• **About this exercise**:
Everything from the line containing "tracked_evolves (hc_tracked h)" through the line containing "unfold absorb_tracked_operations. destruct" in the listing below should be copied exactly, and nothing more.

-*-*-

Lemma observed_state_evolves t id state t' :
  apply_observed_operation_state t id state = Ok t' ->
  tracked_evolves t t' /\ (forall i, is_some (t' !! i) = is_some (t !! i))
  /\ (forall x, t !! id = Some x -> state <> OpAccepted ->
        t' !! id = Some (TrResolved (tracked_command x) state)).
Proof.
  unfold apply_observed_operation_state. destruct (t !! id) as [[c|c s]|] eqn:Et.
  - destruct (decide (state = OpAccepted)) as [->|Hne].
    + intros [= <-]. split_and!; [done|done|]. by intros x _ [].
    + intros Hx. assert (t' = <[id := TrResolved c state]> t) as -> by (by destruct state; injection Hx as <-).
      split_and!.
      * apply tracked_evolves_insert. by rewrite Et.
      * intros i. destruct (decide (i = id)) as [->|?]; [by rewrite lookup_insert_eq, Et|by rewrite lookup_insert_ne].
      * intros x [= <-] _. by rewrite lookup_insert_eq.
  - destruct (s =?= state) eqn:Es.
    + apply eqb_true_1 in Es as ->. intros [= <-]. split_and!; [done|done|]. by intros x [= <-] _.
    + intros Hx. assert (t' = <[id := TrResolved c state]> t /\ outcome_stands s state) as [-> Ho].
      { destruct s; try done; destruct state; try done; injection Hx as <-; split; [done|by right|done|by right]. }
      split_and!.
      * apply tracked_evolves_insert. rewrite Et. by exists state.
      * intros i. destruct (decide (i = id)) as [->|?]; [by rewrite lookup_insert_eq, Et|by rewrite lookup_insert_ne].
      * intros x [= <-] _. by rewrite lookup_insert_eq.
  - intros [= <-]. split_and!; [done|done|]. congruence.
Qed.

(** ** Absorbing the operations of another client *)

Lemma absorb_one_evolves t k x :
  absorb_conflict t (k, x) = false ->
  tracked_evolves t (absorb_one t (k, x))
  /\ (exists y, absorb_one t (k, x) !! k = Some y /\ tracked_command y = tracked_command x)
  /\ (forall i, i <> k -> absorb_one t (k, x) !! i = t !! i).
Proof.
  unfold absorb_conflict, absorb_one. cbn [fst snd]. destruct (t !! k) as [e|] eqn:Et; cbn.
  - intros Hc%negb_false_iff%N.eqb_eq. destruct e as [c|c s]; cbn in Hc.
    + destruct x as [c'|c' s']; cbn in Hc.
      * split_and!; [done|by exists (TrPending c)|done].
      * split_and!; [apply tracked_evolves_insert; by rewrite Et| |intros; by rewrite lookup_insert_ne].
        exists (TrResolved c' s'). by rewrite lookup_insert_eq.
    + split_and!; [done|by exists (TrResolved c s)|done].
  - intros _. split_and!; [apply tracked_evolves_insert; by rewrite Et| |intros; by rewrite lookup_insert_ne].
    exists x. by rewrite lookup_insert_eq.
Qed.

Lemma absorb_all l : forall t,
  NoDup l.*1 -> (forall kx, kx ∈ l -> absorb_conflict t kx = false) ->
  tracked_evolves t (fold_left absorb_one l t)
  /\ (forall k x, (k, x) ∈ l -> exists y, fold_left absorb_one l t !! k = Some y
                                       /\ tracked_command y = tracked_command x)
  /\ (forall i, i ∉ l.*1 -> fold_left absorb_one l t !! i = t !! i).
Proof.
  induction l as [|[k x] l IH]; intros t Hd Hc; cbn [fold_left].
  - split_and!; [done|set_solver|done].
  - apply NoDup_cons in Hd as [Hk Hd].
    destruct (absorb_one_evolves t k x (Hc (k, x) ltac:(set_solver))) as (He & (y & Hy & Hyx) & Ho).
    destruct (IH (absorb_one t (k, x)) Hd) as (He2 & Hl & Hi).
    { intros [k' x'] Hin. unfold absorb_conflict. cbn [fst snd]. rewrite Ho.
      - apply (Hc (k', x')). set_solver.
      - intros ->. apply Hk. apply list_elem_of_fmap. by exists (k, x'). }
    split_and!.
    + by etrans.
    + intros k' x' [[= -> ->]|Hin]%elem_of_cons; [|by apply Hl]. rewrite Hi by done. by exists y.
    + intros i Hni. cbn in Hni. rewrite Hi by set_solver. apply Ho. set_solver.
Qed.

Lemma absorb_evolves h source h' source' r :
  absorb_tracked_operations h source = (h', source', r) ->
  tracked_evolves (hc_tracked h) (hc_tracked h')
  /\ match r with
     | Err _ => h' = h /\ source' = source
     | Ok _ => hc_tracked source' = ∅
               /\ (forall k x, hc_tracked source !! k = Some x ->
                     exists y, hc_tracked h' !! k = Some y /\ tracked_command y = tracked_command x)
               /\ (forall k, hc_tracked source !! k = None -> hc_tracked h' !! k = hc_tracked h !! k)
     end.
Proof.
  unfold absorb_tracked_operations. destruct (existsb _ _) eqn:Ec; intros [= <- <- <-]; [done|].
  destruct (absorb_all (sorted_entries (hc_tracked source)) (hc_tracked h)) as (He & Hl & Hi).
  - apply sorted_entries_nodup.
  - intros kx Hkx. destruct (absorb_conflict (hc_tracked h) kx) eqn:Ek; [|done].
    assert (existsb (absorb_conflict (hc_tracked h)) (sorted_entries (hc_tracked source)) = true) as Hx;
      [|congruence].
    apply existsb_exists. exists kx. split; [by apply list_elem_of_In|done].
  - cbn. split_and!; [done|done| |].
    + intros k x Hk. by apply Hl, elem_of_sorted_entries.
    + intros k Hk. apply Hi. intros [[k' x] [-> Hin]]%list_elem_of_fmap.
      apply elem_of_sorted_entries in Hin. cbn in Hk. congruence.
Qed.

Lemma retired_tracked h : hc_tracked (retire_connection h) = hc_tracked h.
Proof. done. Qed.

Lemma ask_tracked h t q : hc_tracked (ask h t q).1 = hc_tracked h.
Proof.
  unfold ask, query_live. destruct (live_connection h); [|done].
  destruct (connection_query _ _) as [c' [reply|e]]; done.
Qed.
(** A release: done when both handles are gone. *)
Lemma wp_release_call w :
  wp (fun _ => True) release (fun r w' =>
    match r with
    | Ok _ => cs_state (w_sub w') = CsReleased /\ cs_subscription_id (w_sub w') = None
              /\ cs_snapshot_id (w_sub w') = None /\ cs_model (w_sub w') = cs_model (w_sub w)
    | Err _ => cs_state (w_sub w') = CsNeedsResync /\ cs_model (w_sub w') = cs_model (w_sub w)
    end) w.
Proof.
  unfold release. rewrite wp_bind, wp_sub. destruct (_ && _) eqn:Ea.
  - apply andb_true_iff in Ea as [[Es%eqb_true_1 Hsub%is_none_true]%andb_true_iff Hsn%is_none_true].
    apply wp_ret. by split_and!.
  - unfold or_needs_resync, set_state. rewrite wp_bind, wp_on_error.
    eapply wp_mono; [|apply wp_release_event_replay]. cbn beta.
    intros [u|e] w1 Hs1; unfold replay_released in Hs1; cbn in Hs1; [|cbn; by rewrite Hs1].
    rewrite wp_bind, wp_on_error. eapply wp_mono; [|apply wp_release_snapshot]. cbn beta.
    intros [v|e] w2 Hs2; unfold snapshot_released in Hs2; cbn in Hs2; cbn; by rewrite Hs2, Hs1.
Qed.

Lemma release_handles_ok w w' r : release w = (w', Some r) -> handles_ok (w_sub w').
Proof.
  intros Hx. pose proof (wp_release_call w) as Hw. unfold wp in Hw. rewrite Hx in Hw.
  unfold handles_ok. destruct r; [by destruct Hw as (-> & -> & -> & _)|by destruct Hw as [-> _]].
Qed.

-*-*-

• **Final answer**:
  tracked_evolves (hc_tracked h) (hc_tracked h')
  /\ match r with
     | Err _ => h' = h /\ source' = source
     | Ok _ => hc_tracked source' = ∅
               /\ (forall k x, hc_tracked source !! k = Some x ->
                     exists y, hc_tracked h' !! k = Some y /\ tracked_command y = tracked_command x)
               /\ (forall k, hc_tracked source !! k = None -> hc_tracked h' !! k = hc_tracked h !! k)
     end.
Proof.
  unfold absorb_tracked_operations. destruct (existsb _ _) eqn:Ec; intros [= <- <- <-]; [done|].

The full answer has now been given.